▸ **Requirement**: Once the line containing "(** The newline" is found in the data below, output that line and every line after it through the last, unchanged and with nothing else.

● ● ●

(** ** Part 3: the scripts *)

(** *** image_analyzer.py *)

(** [analyze_image_file(image_path, search_term)] *)
Definition analyze_image_file (image_path search_term : string) : io (list string) :=
  try_except
    (print ("Analyzing local image: " +:+ image_path) ;;
     data <- read_file image_path ;;
     analysis <- analyze_image_in_stream data ;;
     let tags := Py.lower <$> a_tags analysis in
     if bool_decide (Py.lower search_term ∈ tags) then
       print ("✓ Found '" +:+ search_term +:+ "' in image tags!") ;;
       io_ret tags
     else if negb (bool_decide (a_objects analysis = [])) &&
             bool_decide (Py.lower search_term ∈ Py.lower <$> a_objects analysis) then
       print ("✓ Found '" +:+ search_term +:+ "' in image objects!") ;;
       io_ret tags
     else if negb (bool_decide (a_captions analysis = [])) &&
             existsb (λ caption, Py.contains caption (Py.lower search_term))
                     (Py.lower <$> a_captions analysis) then
       print ("✓ Found '" +:+ search_term +:+ "' in image description!") ;;
       io_ret tags
     else
       print ("✗ Did not find '" +:+ search_term +:+ "' in image analysis") ;;
       io_ret tags)%io
    (λ e,
       print ("Error analyzing local image " +:+ image_path +:+ ": " +:+ exn_str e) ;;
       io_ret [])%io.

(** *** tree_image_pipeline.py *)

(** [upload_local_images(local_dir)] *)
Definition upload_local_images_body (local_dir fname : string) : io unit :=
  (let fpath := Py.join local_dir fname in
   isfile <- os_path_isfile fpath ;;
   if isfile && negb (is_video fname) then
     print ("Uploading " +:+ fname +:+ " to blob storage...") ;;
     data <- read_file fpath ;;
     upload_blob fname data
   else io_ret tt)%io.

Definition upload_local_images (local_dir : string) : io unit :=
  (names <- os_listdir local_dir ;;
   for_each names (upload_local_images_body local_dir))%io.

(** [clean_blob_storage()] *)
Definition clean_blob_storage_body (name : string) : io unit :=
  (if negb (Py.startswith name TREE_FOLDER) then
     print ("Deleting blob: " +:+ name) ;;
     delete_blob name
   else io_ret tt)%io.

Definition clean_blob_storage : io unit :=
  (blobs <- list_blobs ;;
   for_each blobs clean_blob_storage_body ;;
   print "Blob container cleaned. Only tree-pictures/ folder remains.")%io.

(** [move_blob_to_tree_folder(blob_name)] *)
Definition tree_blob_name (blob_name : string) : string :=
  TREE_FOLDER +:+ Py.basename blob_name.

Definition move_blob_to_tree_folder (blob_name : string) : io unit :=
  (let source_blob := blob_url blob_name in
   start_copy_from_url (tree_blob_name blob_name) source_blob ;;
   print ("Moved " +:+ blob_name +:+ " to " +:+ tree_blob_name blob_name))%io.

(** [any(kw in tag.lower() for tag in tags for kw in keywords)] *)
Definition any_keyword_in_tags (keywords tags : list string) : bool :=
  existsb (λ tag, existsb (λ kw, Py.contains (Py.lower tag) kw) keywords) tags.

(** The loop [for keyword in keywords] of [analyze_and_move_blobs]; its
    result is the value of [found] when the loop is left. *)
Fixpoint keyword_loop (keywords : list string) (temp_path blob_name : string)
    (remaining : list string) : io bool :=
  match remaining with
  | [] => io_ret false
  | keyword :: remaining' =>
      (tags <- analyze_image_file temp_path keyword ;;
       if negb (bool_decide (tags = [])) && any_keyword_in_tags keywords tags then
         move_blob_to_tree_folder blob_name ;;
         io_ret true
       else keyword_loop keywords temp_path blob_name remaining')%io
  end.

Definition temp_path_of (blob_name : string) : string :=
  "temp_" +:+ Py.basename blob_name.

(** [analyze_and_move_blobs(keywords)] *)
Definition analyze_and_move_body (keywords : list string) (blob_name : string) : io unit :=
  (if is_video blob_name then
     print ("Skipping video: " +:+ blob_name)
   else
     let temp_path := temp_path_of blob_name in
     open_wb temp_path ;;
     data <- download_blob blob_name ;;
     write_file temp_path data ;;
     found <- keyword_loop keywords temp_path blob_name keywords ;;
     (if negb found then print ("No target keywords found in " +:+ blob_name)
      else io_ret tt) ;;
     os_remove temp_path)%io.

Definition outside_tree_folder (names : list string) : list string :=
  filter (λ name, Py.startswith name TREE_FOLDER = false) names.

Definition inside_tree_folder (names : list string) : list string :=
  filter (λ name, Py.startswith name TREE_FOLDER = true) names.

Definition analyze_and_move_blobs (keywords : list string) : io unit :=
  (names <- list_blobs ;;
   let blobs := outside_tree_folder names in
   for_each blobs (analyze_and_move_body keywords))%io.

(** [download_tree_media(local_dir)] *)
Definition download_tree_media_body (local_dir blob_name : string) : io unit :=
  (let filename := Py.basename blob_name in
   let local_path := Py.join local_dir filename in
   print ("Downloading " +:+ blob_name +:+ " to " +:+ local_path) ;;
   open_wb local_path ;;
   data <- download_blob blob_name ;;
   write_file local_path data)%io.

Definition download_tree_media (local_dir : string) : io unit :=
  (os_makedirs local_dir ;;
   names <- list_blobs ;;
   let blobs := inside_tree_folder names in
   print ("Found " +:+ pretty (length blobs) +:+ " files in " +:+ TREE_FOLDER) ;;
   for_each blobs (download_tree_media_body local_dir) ;;
   print "Download complete.")%io.

(** [main()]: the steps run in this order, each when its flag or argument
    was given ([if args.upload:] holds for a non-empty string). *)
Record args := Args {
  arg_upload : option string;
  arg_clean : bool;
  arg_analyze : bool;
  arg_download : option string;
  arg_keywords : list string;       (* default: ["tree"] *)
}.

Definition given (a : option string) : option string :=
  match a with
  | Some s => if bool_decide (s = "") then None else Some s
  | None => None
  end.

Definition main (a : args) : io unit :=
  ((match given (arg_upload a) with
    | Some local_dir => upload_local_images local_dir
    | None => io_ret tt
    end) ;;
   (if arg_clean a then clean_blob_storage else io_ret tt) ;;
   (if arg_analyze a then analyze_and_move_blobs (arg_keywords a) else io_ret tt) ;;
   (match given (arg_download a) with
    | Some local_dir => download_tree_media local_dir
    | None => io_ret tt
    end))%io.

End Services.

(** *** image_analyzer.py: the functions that work on URLs *)

(** What these functions reach outside the process: the vision service
    asked about an image URL (an answer, or [None] when the call raises),
    an HTTP GET (status code and body, or [None] when [requests.get]
    raises), and the variable [KEYWORD] of the environment.  These requests
    are not entered in [calls], which keeps the calls of the pipeline. *)
Record web := Web {
  vision_url_result : string → option analysis;
  http_get : string → option (nat * bytes);
  env_KEYWORD : option string;
}.

(** The newline of ["\nAPI ..."]. *)
Definition NL : string := String (ascii_of_nat 10) "".

(** [response.iter_content(n)]: the body in pieces of [n] bytes, the last
    one possibly shorter. *)
Fixpoint iter_content_from (fuel n : nat) (body : bytes) : list bytes :=
  match fuel with
  | O => []
  | S fuel' =>
      match body with
      | [] => []
      | _ => take n body :: iter_content_from fuel' n (drop n body)
      end
  end.

Definition iter_content (n : nat) (body : bytes) : list bytes :=
  iter_content_from (length body) n body.


Section Web.
Context (net : web).

(** [vision_client.analyze_image(image_url, ...)] *)
Definition vision_analyze_image (image_url : string) : io analysis := λ w,
  match vision_url_result net image_url with
  | Some a => (Ret a, w)
  | None => (Raise (HttpResponseError "analyze_image" image_url), w)
  end.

● ● ●

▸ **Written solution**:
(** The newline of ["\nAPI ..."]. *)
Definition NL : string := String (ascii_of_nat 10) "".

(** [response.iter_content(n)]: the body in pieces of [n] bytes, the last
    one possibly shorter. *)
Fixpoint iter_content_from (fuel n : nat) (body : bytes) : list bytes :=
  match fuel with
  | O => []
  | S fuel' =>
      match body with
      | [] => []
      | _ => take n body :: iter_content_from fuel' n (drop n body)
      end
  end.

Definition iter_content (n : nat) (body : bytes) : list bytes :=
  iter_content_from (length body) n body.


Section Web.
Context (net : web).

(** [vision_client.analyze_image(image_url, ...)] *)
Definition vision_analyze_image (image_url : string) : io analysis := λ w,
  match vision_url_result net image_url with
  | Some a => (Ret a, w)
  | None => (Raise (HttpResponseError "analyze_image" image_url), w)
  end.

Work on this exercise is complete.